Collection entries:
....
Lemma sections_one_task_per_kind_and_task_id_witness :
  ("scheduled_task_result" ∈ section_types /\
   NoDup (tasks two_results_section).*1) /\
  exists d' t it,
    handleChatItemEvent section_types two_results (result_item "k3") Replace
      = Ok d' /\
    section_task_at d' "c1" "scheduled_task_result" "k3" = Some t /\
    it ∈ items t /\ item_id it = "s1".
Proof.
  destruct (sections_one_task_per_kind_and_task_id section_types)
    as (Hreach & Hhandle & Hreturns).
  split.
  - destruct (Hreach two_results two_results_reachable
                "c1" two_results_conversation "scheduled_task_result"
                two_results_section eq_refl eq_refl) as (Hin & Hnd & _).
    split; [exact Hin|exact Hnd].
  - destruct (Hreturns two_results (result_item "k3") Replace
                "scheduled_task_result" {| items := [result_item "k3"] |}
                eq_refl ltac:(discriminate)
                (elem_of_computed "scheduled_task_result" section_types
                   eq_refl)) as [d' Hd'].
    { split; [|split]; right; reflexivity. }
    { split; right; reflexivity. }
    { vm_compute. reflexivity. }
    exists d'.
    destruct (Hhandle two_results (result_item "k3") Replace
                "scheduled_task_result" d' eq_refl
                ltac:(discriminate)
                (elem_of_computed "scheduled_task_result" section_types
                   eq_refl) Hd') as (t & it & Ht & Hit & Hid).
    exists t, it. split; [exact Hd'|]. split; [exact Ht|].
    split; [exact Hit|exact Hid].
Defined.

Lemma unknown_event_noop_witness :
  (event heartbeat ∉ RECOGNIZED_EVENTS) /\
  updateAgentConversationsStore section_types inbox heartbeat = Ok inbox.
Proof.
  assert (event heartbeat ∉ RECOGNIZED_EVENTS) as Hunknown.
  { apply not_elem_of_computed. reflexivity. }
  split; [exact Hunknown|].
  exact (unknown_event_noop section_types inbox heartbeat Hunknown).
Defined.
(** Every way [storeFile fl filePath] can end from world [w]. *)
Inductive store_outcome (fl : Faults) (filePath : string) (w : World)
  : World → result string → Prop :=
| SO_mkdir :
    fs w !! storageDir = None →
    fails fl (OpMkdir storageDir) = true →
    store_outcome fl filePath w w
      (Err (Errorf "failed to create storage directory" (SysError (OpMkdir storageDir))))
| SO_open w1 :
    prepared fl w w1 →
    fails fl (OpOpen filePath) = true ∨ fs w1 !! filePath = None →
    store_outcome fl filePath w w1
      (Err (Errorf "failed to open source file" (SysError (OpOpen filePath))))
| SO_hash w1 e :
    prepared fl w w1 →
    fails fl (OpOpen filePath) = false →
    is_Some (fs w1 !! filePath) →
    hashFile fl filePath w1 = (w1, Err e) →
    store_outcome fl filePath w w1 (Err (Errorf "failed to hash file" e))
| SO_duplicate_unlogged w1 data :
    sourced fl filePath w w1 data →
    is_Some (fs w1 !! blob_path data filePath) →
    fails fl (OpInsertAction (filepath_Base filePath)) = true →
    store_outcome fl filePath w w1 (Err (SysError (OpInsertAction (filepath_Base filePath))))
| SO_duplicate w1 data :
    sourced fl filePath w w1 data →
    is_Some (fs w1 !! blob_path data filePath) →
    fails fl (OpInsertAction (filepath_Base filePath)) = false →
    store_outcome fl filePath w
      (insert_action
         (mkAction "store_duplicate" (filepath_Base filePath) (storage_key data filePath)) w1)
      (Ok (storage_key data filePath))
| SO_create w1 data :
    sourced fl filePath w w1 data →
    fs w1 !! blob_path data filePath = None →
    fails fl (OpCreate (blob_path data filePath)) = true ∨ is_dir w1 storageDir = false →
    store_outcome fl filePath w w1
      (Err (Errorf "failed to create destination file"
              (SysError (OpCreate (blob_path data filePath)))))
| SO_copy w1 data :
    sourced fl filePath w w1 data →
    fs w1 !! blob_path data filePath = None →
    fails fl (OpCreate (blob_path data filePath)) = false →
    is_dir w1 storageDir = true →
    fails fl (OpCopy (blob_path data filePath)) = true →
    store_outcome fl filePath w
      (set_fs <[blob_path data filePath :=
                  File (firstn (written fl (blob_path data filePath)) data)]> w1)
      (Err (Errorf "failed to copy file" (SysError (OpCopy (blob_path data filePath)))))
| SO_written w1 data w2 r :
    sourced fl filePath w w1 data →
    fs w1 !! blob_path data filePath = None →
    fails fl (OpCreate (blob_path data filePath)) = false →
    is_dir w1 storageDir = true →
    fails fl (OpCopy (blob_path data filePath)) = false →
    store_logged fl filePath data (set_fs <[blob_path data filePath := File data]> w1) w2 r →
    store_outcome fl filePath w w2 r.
....
● Exercise brief
In the entries above, copy each line that contains the string "Hreach".

● Answer area
    as (Hreach & Hhandle & Hreturns).
  - destruct (Hreach two_results two_results_reachable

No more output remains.